Housing White Paper was a missed opportunity to release land banks

If it was a simple solution it would have been in place many years ago.

Housing White Paper was a missed opportunity to release land banks

Jonathan Sealey is chief executive of Hope Capital

The Housing White Paper was a missed opportunity for freeing up more land and really making sure that more homes were built.

There was a lot of talk with good intentions but very few cold hard facts of exactly what actions would be taken if things do not follow the government’s plan.

The White Paper executive summary proclaims: “We will make it easier for local authorities to take action against those who do not build out once permissions have been granted.”

But there is no talk of how that will be done other than a council’s ability to name who has planning permission but has not built.

The White Paper says that development will occur “through greater transparency over who owns land and the options held on it”, but again there is nothing to say what will be done once these landowners have been identified.

This also does not tackle the number of large companies with land banks where they have bought land when it was going cheap and are now sitting on it waiting for it to rise in value before developing the plot.

What I had hoped to have seen were some real measures that would create a disincentive for the holders of landbanks to continue to sit on them undeveloped.

This could have included a rising tax for each year that the land intended for development was held with no good reason.
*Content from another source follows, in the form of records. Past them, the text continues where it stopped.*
(** A section that may run: the flags do not change, and an RPC that succeeds has an
    answer of the service, and one that fails an error. *)
Definition legal (w : World) (cs : Section_) : Prop :=
  match cs with
  | Send env | Cancel _ env => env_ok env
  | Returned env (inl e) => env_ok env /\ e <> OK
  | Returned env (inr r) => env_ok env /\ forall q, AwaitRpc q ∈ w.(pending) -> served hole c q r
  | Fire => True
  end.

Inductive runs (w0 : World) : nat -> World -> Prop :=
| runs_none : runs w0 0 w0
| runs_step n w cs w' : runs w0 n w -> legal w cs -> step_with w cs = Some w' -> runs w0 (n + counts w cs) w'.

(** ** The invariant *)
Definition is_meta : bool := String.eqb name BRAFT_SNAPSHOT_META_FILE.
Definition max_count (s : Session) : Z := match s.(_dest) with ToBuf => UINT_MAX | _ => f.(raft_max_byte_count_per_rpc) end.

(** What is written when the next byte to ask for is [p]. *)
Definition copied (d : IOBuf) (p : Z) : Prop :=
  0 <= p /\ zlen d <= p /\ pad d (Z.to_nat p) = take (Z.to_nat p) c /\ (hole = false -> zlen d = p).

(** What is under way, when the next byte to ask for is [p]. *)
Definition under_way (s : Session) (ps : list Then) (p : Z) : Prop :=
  match ps with
  | [SendNext] => s.(_request).(offset) + s.(_request).(count) = p
  | [AwaitTimer] => s.(_request).(offset) = p /\ s.(_request).(count) = 0
  | [AwaitRpc q] => q = s.(_request) /\ q.(offset) = p /\ q.(count) <= max_count s /\
      q.(read_partly) = f.(raft_allow_read_partly_when_install_snapshot)
  | _ => False
  end.

Definition alive (s : Session) (ps : list Then) (n : nat) : Prop :=
  s.(_finished) = false /\ s.(_st) = OK /\ s.(_dest) <> ToFile false /\ 0 <= s.(_retry_times) <= retries /\
  exists p, (p < zlen c \/ p = 0) /\ (is_meta = true -> p = 0) /\ copied s.(content) p /\ under_way s ps p /\
    Z.of_nat n <= p * (retries + 1) + s.(_retry_times).

Definition whole (s : Session) : Prop := s.(_st) = OK -> exists k, s.(content) ++ zeros k = c /\ (hole = false -> k = 0%nat).
Definition few (n : nat) : Prop := Z.of_nat n <= Z.max (zlen c) 1 * (retries + 1).
Definition ended (s : Session) (ps : list Then) (n : nat) : Prop := s.(_finished) = true /\ (length ps <= 1)%nat /\ whole s /\ few n.

Definition named (s : Session) : Prop := s.(_request).(filename) = name /\ s.(_options).(max_retry) = retries.
Definition good (ps : list Then) (n : nat) (s : Session) (tr : list CopyEvent) : Prop :=
  named s /\ CheckFailed ∉ tr /\ ((alive s ps n /\ signals tr = 0%nat) \/ (ended s ps n /\ signals tr = 1%nat)).

Hypothesis Hretries : 0 <= retries.
Hypothesis Hname : name <> EmptyString.
Hypothesis Hsize : zlen c < 2 ^ 62.
Hypothesis Hmeta : is_meta = true -> zlen c < 2 ^ 32.
Hypothesis Hflag : 0 < f.(raft_max_byte_count_per_rpc) < 2 ^ 32.

(** An event that is neither a signal nor a failed check. *)
Definition plain (e : CopyEvent) : Prop := e <> Signal /\ e <> CheckFailed.
Lemma plain_snoc tr e : plain e -> CheckFailed ∉ tr -> CheckFailed ∉ tr ++ [e] /\ signals (tr ++ [e]) = signals tr.
Proof.
  intros [H1 H2] Htr. rewrite signals_snoc, decide_False by done. split; [|lia].
  intros [?|?%list_elem_of_singleton]%elem_of_app; [done|by subst].
Qed.

Lemma on_finished_good env ps n s tr : named s -> CheckFailed ∉ tr -> signals tr = 0%nat -> s.(_finished) = false ->
  whole s -> few n -> (length ps <= 1)%nat -> wpt (on_finished env) (fun _ => good ps n) s tr.
Proof.
  intros Hn Hc Hsig Hf Hw Hfew Hps. unfold on_finished. wpt_step. wpt_step. rewrite Hf. cbn [negb when].
  assert (forall s' tr', named s' -> whole s' -> CheckFailed ∉ tr' -> signals tr' = 0%nat ->
    wpt (modify (fun s => s <| _finished := true |>) ;; emit Signal) (fun _ => good ps n) s' tr') as Hend.
  { intros s' tr' Hn' Hw' Hc' Hs'. wpt_go. split; [done|]. split; [set_solver|]. right. split; [done|].
    rewrite signals_snoc, Hs'. by rewrite decide_True. }
  apply wpt_bind. destruct (_dest s) as [[]|]; [|apply wpt_skip; by apply Hend..].
  unfold set_status. wpt_go; destruct (plain_snoc tr CloseFile) as [? Hp]; try done; apply Hend; try done; cbn; lia || by rewrite Hp.
Qed.

(** A session that goes on, at the position [p]. *)
Record at_pos (s : Session) (n : nat) (p : Z) (tr : list CopyEvent) : Prop := mkAt {
  a_named : named s;
  a_checks : CheckFailed ∉ tr;
  a_signals : signals tr = 0%nat;
  a_finished : s.(_finished) = false;
  a_st : s.(_st) = OK;
  a_dest : s.(_dest) <> ToFile false;
  a_retry : 0 <= s.(_retry_times) <= retries;
  a_pos : p < zlen c \/ p = 0;
  a_meta : is_meta = true -> p = 0;
  a_copied : copied s.(content) p;
  a_count : Z.of_nat n <= p * (retries + 1) + s.(_retry_times)
}.

Lemma at_good s n p tr ps : at_pos s n p tr -> under_way s ps p -> good ps n s tr.
Proof. intros [] Hu. split; [done|]. split; [done|]. left. split; [|done]. split_and!; try done; try lia. exists p. by split_and!. Qed.
Lemma good_at s n tr ps : good ps n s tr -> s.(_finished) = false -> exists p, at_pos s n p tr /\ under_way s ps p.
Proof.
  intros (Hn & Hc & [[(? & ? & ? & ? & p & ? & ? & ? & ? & ?) ?]|[(Hf & _) _]]) Hnf; [|by rewrite Hf in Hnf].
  exists p. split; [|done]. by constructor.
Qed.
Lemma at_event s n p tr e : at_pos s n p tr -> plain e -> at_pos s n p (tr ++ [e]).
Proof. intros [] He. destruct (plain_snoc tr e He) as [? Hs]; [done|]. constructor; try done. by rewrite Hs. Qed.
(** The request changes, as to its count, its offset or its flag. *)
Lemma at_request s n p tr g : at_pos s n p tr -> (g s.(_request)).(filename) = s.(_request).(filename) ->
  at_pos (s <| _request := g s.(_request) |>) n p tr.
Proof. intros [] Hg. constructor; try done. destruct a_named0 as [? ?]. split; [cbn; by rewrite Hg|done]. Qed.

Lemma add_timer_good env ms n s tr p : at_pos s n p tr -> s.(_request).(offset) = p -> s.(_request).(count) = 0 ->
  wpt (add_timer env ms) (fun t => good (waits t) n) s tr.
Proof.
  intros Ha Ho Hc. unfold add_timer. destruct (timer_add_ok env); wpt_go; cbn [waits].
  - eapply at_good; [apply at_event; [exact Ha|done]|done].
  - eapply at_good; [exact Ha|]. cbn. lia.
Qed.

Lemma send_rpc_good k n s tr p : at_pos s n p tr -> s.(_request).(offset) = p -> k <= max_count s ->
  s.(_request).(read_partly) = f.(raft_allow_read_partly_when_install_snapshot) ->
  wpt (send_rpc k) (fun t => good (waits t) n) s tr.
Proof.
  intros Ha Ho Hk Hp. unfold send_rpc, set_request. wpt_go. cbn [waits]. eapply at_good.
  - apply at_event; [|done]. by apply (at_request s n p tr (fun q => q <| count := k |>)).
  - by split_and!.
Qed.

Lemma send_next_good env n s tr p : env_ok env -> at_pos s n p tr -> under_way s [SendNext] p ->
  wpt (send_next_rpc env) (fun t => good (waits t) n) s tr.
Proof.
  intros [Hf Hthr] Ha Hu. cbn in Hu. unfold send_next_rpc, set_request. wpt_step. wpt_step. wpt_step. wpt_step. rewrite Hf.
  set (g q := q <| offset := q.(offset) + q.(count) |> <| read_partly := f.(raft_allow_read_partly_when_install_snapshot) |>).
  assert (at_pos (s <| _request := g s.(_request) |>) n p tr) as Ha' by by apply at_request.
  rewrite (a_finished _ _ _ _ Ha). change (s <| _request := _ |>) with (s <| _request := g s.(_request) |>).
  set (mc := match s.(_dest) with ToBuf => UINT_MAX | _ => f.(raft_max_byte_count_per_rpc) end).
  assert (0 <= mc /\ mc = max_count (s <| _request := g s.(_request) |>)) as [Hmc Hmc'].
  { split; [unfold mc, UINT_MAX; destruct (_dest s); lia|done]. }
  destruct (_throttle s) as [ms|]; [destruct (raft_enable_throttle_when_install_snapshot f)|].
  - destruct (Hthr mc Hmc). destruct (Z.eqb_spec (throttled_by_throughput env mc) 0).
    + wpt_go. eapply add_timer_good; [apply (at_request _ n p tr (fun q => q <| count := 0 |>)); [exact Ha'|done]|cbn; lia|done].
    + eapply send_rpc_good; [exact Ha'|cbn; lia|rewrite <- Hmc'; lia|done].
  - eapply send_rpc_good; [exact Ha'|cbn; lia|rewrite <- Hmc'; lia|done].
  - eapply send_rpc_good; [exact Ha'|cbn; lia|rewrite <- Hmc'; lia|done].
Qed.

Lemma few_at s n p tr : at_pos s n p tr -> few (n + 1).
Proof. intros []. unfold few. pose proof (zlen_nonneg c). destruct a_copied0 as [? _]. nia. Qed.

Lemma finish_good env n s tr : named s -> CheckFailed ∉ tr -> signals tr = 0%nat -> s.(_finished) = false -> whole s -> few n ->
  wpt (on_finished env ;; mret Nothing) (fun t => good (waits t) n) s tr.
Proof.
  intros. apply wpt_bind. eapply wpt_mono; [apply (on_finished_good env [] n); try done; cbn; lia|]. intros ? s' tr' Hg. by wpt_go.
Qed.
(* ===== verification/VoteSafety.v ===== *)
(** * VoteSafety: a raft node votes for one peer per term

    Over the whole life of a node, crashes, restarts and failed writes of the
    meta storage included, the votes it grants to others in one term all go to
    the same candidate. *)

From S2P Require Import PeerText AppendEntriesCache LogManager LogStorage BallotBox NodeState Node NodeLog NodeVote Types Prelude.

Lemma is_empty_equiv a b : a ≡ b -> is_empty a = is_empty b.
Proof.
  intros Hab%peer_eqb_equiv%peer_eqb_spec. destruct Hab as [Ha Hi]. unfold is_empty. by rewrite Ha, Hi.
Qed.

(** ** The life of a node *)

(** The entry points of a node: requests and responses of the network, timers,
    calls of the user and of the other parts. *)
Inductive Call : Set :=
| CallElectionTimeout | CallVoteTimeout | CallStepdownTimeout | CallSnapshotTimeout
| CallGrantSelfTimeout (w : Poll) (version : Z)
| CallTransferTimeout (term : Z) (peer : PeerId)
| CallCacheTimeout (timer_version cache_version start_ms : Z)
| CallVoteRequest (rpc : Closure) (r : RequestVoteRequest)
| CallPreVoteRequest (rpc : Closure) (r : RequestVoteRequest)
| CallVoteResponse (peer : PeerId) (term version : Z) (r : RequestVoteResponse)
| CallPreVoteResponse (peer : PeerId) (term version : Z) (r : RequestVoteResponse)
| CallTimeoutNow (rpc : Closure) (term : Z) (old_leader_stepped_down : bool)
| CallAppendEntries (rpc : Closure) (r : AppendEntriesRequest)
| CallFromCache (thread_ok : bool) (rpcs : list Rpc)
| CallInstallSnapshot (rpc : Closure) (server : option PeerId) (term : Z)
| CallResume (i : nat) (flushed : LogId)
| CallClosure (c : Closure) (status : Errno) (first_log_index : Z)
| CallCaughtup (peer : PeerId) (term version : Z) (st : Errno)
| CallIncreaseTerm (term : Z) (status : Errno)
| CallReadonlyConfig (term : Z) (peer : PeerId) (b : bool)
| CallConfigurationInstalled
| CallLeaseStatus
| CallApply (batch : Z) (tasks : list Task)
| CallAddPeer (p : PeerId) (d : option Closure) | CallRemovePeer (p : PeerId) (d : option Closure)
| CallChangePeers (c : Configuration) (d : option Closure) | CallResetPeers (c : Configuration)
| CallTransfer (p : PeerId) | CallVote (ms : Z) | CallResetElectionTimeout (ms : Z)
| CallReadonly (b : bool) | CallSnapshot (d : option Closure) | CallReadLog (index applied : Z)
| CallError (e : Errno) | CallShutdown (d : option Closure) | CallAfterShutdown.

Section life.
Context {S Mt : Type} `{LS : LogStorage S} `{MS : RaftMetaStorage Mt} `{EPO : EndPointOrder} `{IT : IpText}.

Abbreviation node := (Node S Mt).
Abbreviation NM := (M node Event).
Abbreviation durable n := (meta_durable n.(_meta_storage)).

Definition discard {A} (m : NM A) : NM unit := m ;; mret tt.

Definition perform (env : Env) (c : Call) : NM unit :=
  match c with
  | CallElectionTimeout => handle_election_timeout env
  | CallVoteTimeout => handle_vote_timeout env
  | CallStepdownTimeout => handle_stepdown_timeout env
  | CallSnapshotTimeout => handle_snapshot_timeout env
  | CallGrantSelfTimeout w v => handle_grant_self_timedout env w v
  | CallTransferTimeout t p => handle_transfer_timeout t p
  | CallCacheTimeout v c t => handle_append_entries_cache_timedout env v c t
  | CallVoteRequest rpc r => handle_request_vote_request rpc r
  | CallPreVoteRequest rpc r => handle_pre_vote_request rpc r
  | CallVoteResponse p t v r => handle_request_vote_response env p t v r
  | CallPreVoteResponse p t v r => handle_pre_vote_response env p t v r
  | CallTimeoutNow rpc t b => handle_timeout_now_request env rpc t b
  | CallAppendEntries rpc r => handle_append_entries_request env rpc r false
  | CallFromCache b l => handle_append_entries_from_cache env b l
  | CallInstallSnapshot rpc p t => handle_install_snapshot_request env rpc p t
  | CallResume i l => resume env i l
  | CallClosure c e i => run_node_closure env c e i
  | CallCaughtup p t v e => on_caughtup env p t v e
  | CallIncreaseTerm t e => discard (increase_term_to env t e)
  | CallReadonlyConfig t p b => discard (change_readonly_config env t p b)
  | CallConfigurationInstalled => update_configuration_after_installing_snapshot
  | CallLeaseStatus => discard (get_leader_lease_status env)
  | CallApply b l => execute_applying_tasks b [] l
  | CallAddPeer p d => Node.add_peer env p d
  | CallRemovePeer p d => Node.remove_peer env p d
  | CallChangePeers c d => change_peers env c d
  | CallResetPeers c => discard (reset_peers env c)
  | CallTransfer p => discard (transfer_leadership_to env p)
  | CallVote t => discard (Node.vote env t)
  | CallResetElectionTimeout t => discard (Node.reset_election_timeout_ms env t)
  | CallReadonly b => if b then enter_readonly_mode else leave_readonly_mode
  | CallSnapshot d => do_snapshot env d
  | CallReadLog i j => discard (read_committed_user_log i j)
  | CallError e => on_error env e
  | CallShutdown d => Node.shutdown env d
  | CallAfterShutdown => after_shutdown
  end.

(** A process that is down has only its storages. *)
Inductive World : Type := Down (m : Mt) | Up (n : node).

Context (self : PeerId).

(** The candidates of the vote requests a node receives are other peers. *)
Definition request_ok (r : RequestVoteRequest) : Prop :=
  match r.(rv_server_id) with Some c => other_peer self c | None => True end.
Definition call_ok (c : Call) : Prop :=
  match c with CallVoteRequest _ r => request_ok r | _ => True end.

(** What the other threads do meanwhile: the disk thread, the snapshot executor
    and the FSM caller work on the log manager, the replicators and the FSM
    caller on the ballot box.  Any operation stands for theirs. *)
Definition background (m : M (LogManager S) LogManager.Event unit)
    (f : BallotBox -> BallotBox * list BallotBox.Event) : NM unit :=
  lift_log m ;; lift_box' f.

(** A call runs to its end or to where it waits, or other threads work; a crash keeps what is durable;
    a process starts from what is durable, and is gone when [init] fails. *)
Inductive wstep : World -> list Event -> World -> Prop :=
| WCall env c n n' ev :
    call_ok c -> perform env c n = (tt, n', ev) -> wstep (Up n) ev (Up n')
| WBackground m f n n' ev : background m f n = (tt, n', ev) -> wstep (Up n) ev (Up n')
| WCrash n m : meta_durable m = durable n -> wstep (Up n) [] (Down m)
| WStart env ie s options m n' ev :
    NodeLog.init env ie (NodeImpl self s m options) = (OK, n', ev) -> wstep (Down m) ev (Up n')
| WStartFailed env ie s options m e n' m' ev :
    e <> OK -> NodeLog.init env ie (NodeImpl self s m options) = (e, n', ev) ->
    meta_durable m' = durable n' -> wstep (Down m) ev (Down m').

Inductive wsteps : World -> list Event -> World -> Prop :=
| wsteps_nil w : wsteps w [] w
| wsteps_snoc w ev w1 ev' w2 : wsteps w ev w1 -> wstep w1 ev' w2 -> wsteps w (ev ++ ev') w2.

(** The votes granted to other candidates: term and candidate. *)
Definition grant_of (e : Event) : option (Z * PeerId) :=
  match e with
  | VoteReply Vote _ r (Some resp) =>
      if resp.(rs_granted) then (fun c => (resp.(rs_term), c)) <$> r.(rv_server_id) else None
  | _ => None
  end.
Definition grants (ev : list Event) : list (Z * PeerId) := omap grant_of ev.

Lemma quiet_grants ev : Forall quiet ev -> grants ev = [].
Proof.
  induction 1 as [|e ev He _ IH]; [done|].
  assert (grant_of e = None) as Hg.
  { destruct e; simpl in *; try done. destruct w; [done|]. destruct r as [r|]; [|done]. by rewrite He. }
  unfold grants in *. simpl. by rewrite Hg.
Qed.

(** ** The invariant *)
Abbreviation History := (list (Z * PeerId)).

(** The votes of a history are consistent, and durable up to the term [d]. *)
Definition hist_ok (h : History) (d : Z * PeerId) : Prop :=
  (forall t a b, (t, a) ∈ h -> (t, b) ∈ h -> a ≡ b) /\
  (forall t c, (t, c) ∈ h -> other_peer self c /\ (t < d.1 \/ t = d.1 /\ d.2 ≡ c)).

(** The terms of the elections of this node that are suspended. *)
Definition election_of (x : Closure * Cont * option LogId) : option Z :=
  match x.1.2 with CElect t => Some t | _ => None end.
Definition elections (n : node) : list Z := omap election_of n.(_suspended).

(** No vote of the current term is granted, stored or under way. *)
Definition unvoted (h : History) (n : node) : Prop :=
  (forall c, (n.(_current_term), c) ∉ h) /\ n.(_current_term) ∉ elections n.

Record up_inv (h : History) (n : node) : Prop := {
  ui_self : n.(_server_id) = self;
  ui_term : (durable n).1 <= n.(_current_term);
  ui_hist : hist_ok h (durable n);
  ui_voted : is_empty n.(_voted_id) = true \/ n.(_voted_id) = self \/ durable n = (n.(_current_term), n.(_voted_id));
  ui_grant : forall c, (n.(_current_term), c) ∈ h -> n.(_voted_id) ≡ c;
  ui_elect_nodup : NoDup (elections n);
  ui_elect_term : forall t, t ∈ elections n -> t <= n.(_current_term);
  ui_elect_self : n.(_current_term) ∈ elections n ->
    n.(_voted_id) = self /\ forall c, (n.(_current_term), c) ∉ h;
  ui_harmless : forall x, x ∈ n.(_suspended) ->
    match x.1.2 with CElect _ => True | k => harmless self k end
}.

Lemma hist_term h d t c : hist_ok h d -> (t, c) ∈ h -> t <= d.1.
Proof. intros [_ Hh] Hin. destruct (Hh t c Hin) as [_ ?]. lia. Qed.

(** Terms only grow: a durable state of a later term keeps a history. *)
Lemma hist_later h d d' : hist_ok h d -> d.1 < d'.1 -> hist_ok h d'.
Proof.
  intros [H1 H2] Hlt. split; [done|]. intros t c Hin. destruct (H2 t c Hin) as [? ?]. split; [done|]. lia.
Qed.

Lemma no_future_grant h n t c : up_inv h n -> n.(_current_term) < t -> (t, c) ∉ h.
Proof. intros Hi Hlt Hin. pose proof (hist_term _ _ _ _ (ui_hist _ _ Hi) Hin). pose proof (ui_term _ _ Hi). lia. Qed.

Lemma no_future_election h n t : up_inv h n -> n.(_current_term) < t -> t ∉ elections n.
Proof. intros Hi Hlt Hin. pose proof (ui_elect_term _ _ Hi t Hin). lia. Qed.

Lemma elections_same n n' : n'.(_suspended) = n.(_suspended) -> elections n' = elections n.
Proof. intros Hs. unfold elections. by rewrite Hs. Qed.
(** ** Every move keeps the invariant *)

Lemma raises_inv h n n' : raises n n' -> up_inv h n -> up_inv h n'.
Proof.
  intros (Hs & Hq & Hm) Hi. pose proof (elections_same _ _ Hq) as He.
  destruct Hm as [(Ht & Hv & Hd)|(Ht & Hv & Hd)].
  - destruct Hi. constructor; rewrite ?Hs, ?Hq, ?He, ?Ht, ?Hv, ?Hd; done.
  - pose proof (ui_term _ _ Hi) as Hterm. constructor; rewrite ?Hs, ?Hq, ?He.
    + apply (ui_self _ _ Hi).
    + destruct Hd as [->|(t & ? & ->)]; simpl; lia.
    + destruct Hd as [->|(t & ? & ->)]; [apply (ui_hist _ _ Hi)|].
      eapply hist_later; [apply (ui_hist _ _ Hi)|]. simpl. lia.
    + left. by rewrite Hv.
    + intros c Hc. by destruct (no_future_grant h n _ c Hi Ht).
    + apply (ui_elect_nodup _ _ Hi).
    + intros t Hin. pose proof (ui_elect_term _ _ Hi t Hin). lia.
    + intros Hin. by destruct (no_future_election h n _ Hi Ht).
    + apply (ui_harmless _ _ Hi).
Qed.

Lemma elect_inv h n n' c a :
  n'.(_server_id) = n.(_server_id) ->
  n'.(_suspended) = n.(_suspended) ++ [(c, CElect (n.(_current_term) + 1), a)] ->
  n'.(_current_term) = n.(_current_term) + 1 -> n'.(_voted_id) = n.(_server_id) ->
  durable n' = durable n -> up_inv h n -> up_inv h n'.
Proof.
  intros Hs Hq Ht Hv Hd Hi. pose proof (ui_term _ _ Hi) as Hterm.
  assert (elections n' = elections n ++ [n.(_current_term) + 1]) as He.
  { unfold elections. by rewrite Hq, omap_app. }
  constructor; rewrite ?Hs, ?He, ?Ht, ?Hd.
  - apply (ui_self _ _ Hi).
  - lia.
  - apply (ui_hist _ _ Hi).
  - right. left. rewrite Hv. apply (ui_self _ _ Hi).
  - intros x Hx. exfalso. apply (no_future_grant h n (n.(_current_term) + 1) x Hi); [lia|exact Hx].
  - apply NoDup_app. split_and!; [apply (ui_elect_nodup _ _ Hi)| |apply NoDup_singleton].
    intros t Hin ->%list_elem_of_singleton. pose proof (ui_elect_term _ _ Hi _ Hin). lia.
  - intros t [Hin| ->%list_elem_of_singleton]%elem_of_app; [|lia].
    pose proof (ui_elect_term _ _ Hi t Hin). lia.
  - intros _. split; [rewrite Hv; apply (ui_self _ _ Hi)|].
    intros x. apply (no_future_grant h n _ x Hi). lia.
  - intros x. rewrite Hq. intros [Hin| ->%list_elem_of_singleton]%elem_of_app; [|done].
    by apply (ui_harmless _ _ Hi).
Qed.

Lemma wait_inv h n n' c k a :
  n'.(_server_id) = n.(_server_id) -> n'.(_suspended) = n.(_suspended) ++ [(c, k, a)] ->
  n'.(_current_term) = n.(_current_term) -> n'.(_voted_id) = n.(_voted_id) ->
  durable n' = durable n -> harmless n.(_server_id) k -> up_inv h n -> up_inv h n'.
Proof.
  intros Hs Hq Ht Hv Hd Hk Hi.
  assert (elections n' = elections n) as He.
  { unfold elections. rewrite Hq, omap_app. destruct k; try done; simpl; by rewrite ?app_nil_r. }
  destruct Hi. constructor; rewrite ?Hs, ?He, ?Ht, ?Hv, ?Hd; try done.
  intros x. rewrite Hq. intros [Hin| ->%list_elem_of_singleton]%elem_of_app; [by apply ui_harmless0|].
  simpl. rewrite <- ui_self0. by destruct k.
Qed.

Lemma moves_inv h n n' : rtc vmove n n' -> up_inv h n -> up_inv h n'.
Proof.
  induction 1 as [|n n1 n2 Hm _ IH]; [done|]. intros Hi. apply IH.
  destruct Hm as [Hr|c a|c k a]; [by eapply raises_inv|by eapply elect_inv|by eapply wait_inv].
Qed.

(** An unvoted term stays so while it lasts, and a later one is unvoted too. *)
Lemma raises_unvoted h n n' : raises n n' -> up_inv h n -> unvoted h n -> unvoted h n'.
Proof.
  intros (_ & Hq & Hm) Hi [Hg He]. unfold unvoted. rewrite (elections_same _ _ Hq).
  destruct Hm as [(-> & _)|(Ht & _)]; [done|]. split.
  - intros c. by apply (no_future_grant h n).
  - by apply (no_future_election h n).
Qed.

(** ** Storing a vote *)

(** The vote [v] of an unvoted term is stored, or the write fails and the vote is taken back. *)
Definition stores (v : PeerId) (n n' : node) : Prop :=
  n'.(_server_id) = n.(_server_id) /\ n'.(_suspended) = n.(_suspended) /\
  n'.(_current_term) = n.(_current_term) /\
  (n'.(_voted_id) = v /\ durable n' = (n.(_current_term), v) \/
   n'.(_voted_id) = PeerId_default /\
   (durable n' = (n.(_current_term), v) \/ durable n' = durable n)).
This could work in the same way as the government introduced council tax for empty properties.

Of course measures such as this are not as simple as they sound as there can be very good reasons for a developer not starting a development when they intend to, or not completing the project – and finance is very often a key contributor to this.

It becomes yet more complicated if a land purchaser does not get planning permission in conjunction with buying the land as the government’s plans only extend to those with planning permission who have not either started development or finished it in a timely manner.

It is understandable why the government has restricted its measures to sites with planning permission but it does not help to free up all that land intended for development but being sat on – sometimes for decades.

Of course, if it was a simple solution it would have been in place many years ago, but the current White Paper, disappointingly, seems little more than a talking shop.

I sincerely hope that supporting measures will create the environment where developers will build the housing that the UK needs so desperately, but at the moment it appears as if there are few concrete measures that will actually make a difference.